ENTRIES SHOWN START
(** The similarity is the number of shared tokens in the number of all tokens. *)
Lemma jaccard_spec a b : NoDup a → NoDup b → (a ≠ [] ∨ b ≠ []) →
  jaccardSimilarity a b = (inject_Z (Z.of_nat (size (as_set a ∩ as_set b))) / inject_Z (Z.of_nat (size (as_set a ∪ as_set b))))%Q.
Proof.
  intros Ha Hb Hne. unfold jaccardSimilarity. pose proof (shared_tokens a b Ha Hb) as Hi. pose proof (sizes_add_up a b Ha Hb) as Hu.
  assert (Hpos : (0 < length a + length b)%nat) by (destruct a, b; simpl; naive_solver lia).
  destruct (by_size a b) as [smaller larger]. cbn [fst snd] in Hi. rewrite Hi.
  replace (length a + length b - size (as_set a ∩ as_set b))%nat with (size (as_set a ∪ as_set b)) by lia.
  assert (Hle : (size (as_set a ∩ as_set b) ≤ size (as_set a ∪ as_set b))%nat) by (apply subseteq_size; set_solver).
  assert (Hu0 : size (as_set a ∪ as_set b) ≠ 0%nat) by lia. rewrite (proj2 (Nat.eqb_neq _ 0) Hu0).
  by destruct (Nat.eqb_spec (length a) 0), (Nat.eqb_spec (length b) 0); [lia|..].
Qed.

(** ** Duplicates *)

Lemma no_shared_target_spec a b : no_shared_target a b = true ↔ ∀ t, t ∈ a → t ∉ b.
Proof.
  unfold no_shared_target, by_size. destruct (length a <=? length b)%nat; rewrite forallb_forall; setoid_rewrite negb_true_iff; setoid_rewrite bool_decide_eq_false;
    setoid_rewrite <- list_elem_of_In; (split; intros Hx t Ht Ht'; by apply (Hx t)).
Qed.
ENTRIES SHOWN END
ENTRIES SHOWN START
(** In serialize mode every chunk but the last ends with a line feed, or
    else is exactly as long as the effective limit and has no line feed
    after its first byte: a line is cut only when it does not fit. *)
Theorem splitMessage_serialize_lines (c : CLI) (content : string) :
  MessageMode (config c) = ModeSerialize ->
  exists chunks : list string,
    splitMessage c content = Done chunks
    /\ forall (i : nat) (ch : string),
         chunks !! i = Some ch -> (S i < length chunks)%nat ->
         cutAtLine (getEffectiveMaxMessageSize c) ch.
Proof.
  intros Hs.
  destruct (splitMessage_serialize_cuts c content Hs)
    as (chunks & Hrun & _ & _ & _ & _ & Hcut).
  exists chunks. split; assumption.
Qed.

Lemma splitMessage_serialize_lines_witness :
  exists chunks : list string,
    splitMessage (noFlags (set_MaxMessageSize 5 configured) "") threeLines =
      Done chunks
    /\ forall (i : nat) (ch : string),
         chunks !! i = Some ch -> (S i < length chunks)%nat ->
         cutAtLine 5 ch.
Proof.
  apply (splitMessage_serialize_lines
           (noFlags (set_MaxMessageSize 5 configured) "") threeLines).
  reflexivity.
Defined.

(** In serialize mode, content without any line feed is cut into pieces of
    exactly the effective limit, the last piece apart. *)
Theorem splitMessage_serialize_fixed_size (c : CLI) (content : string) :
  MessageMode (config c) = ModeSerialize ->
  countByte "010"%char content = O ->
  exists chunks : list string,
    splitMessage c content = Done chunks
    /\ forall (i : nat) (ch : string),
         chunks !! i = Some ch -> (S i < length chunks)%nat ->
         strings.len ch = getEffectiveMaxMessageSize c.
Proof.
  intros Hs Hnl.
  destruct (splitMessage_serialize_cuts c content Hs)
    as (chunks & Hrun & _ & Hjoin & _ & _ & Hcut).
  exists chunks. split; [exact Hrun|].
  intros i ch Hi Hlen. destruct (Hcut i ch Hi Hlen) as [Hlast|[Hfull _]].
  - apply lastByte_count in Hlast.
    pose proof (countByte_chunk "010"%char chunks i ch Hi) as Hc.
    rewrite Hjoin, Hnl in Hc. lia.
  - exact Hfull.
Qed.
ENTRIES SHOWN END
**PROBLEM REQUIREMENTS**
Write out, from the lines above, only those from the line with "(** The similarity" to the line with "Lemma jaccard_spec a", exactly as given, including the first and the last.

**YOUR SOLUTION**
(** The similarity is the number of shared tokens in the number of all tokens. *)
Lemma jaccard_spec a b : NoDup a → NoDup b → (a ≠ [] ∨ b ≠ []) →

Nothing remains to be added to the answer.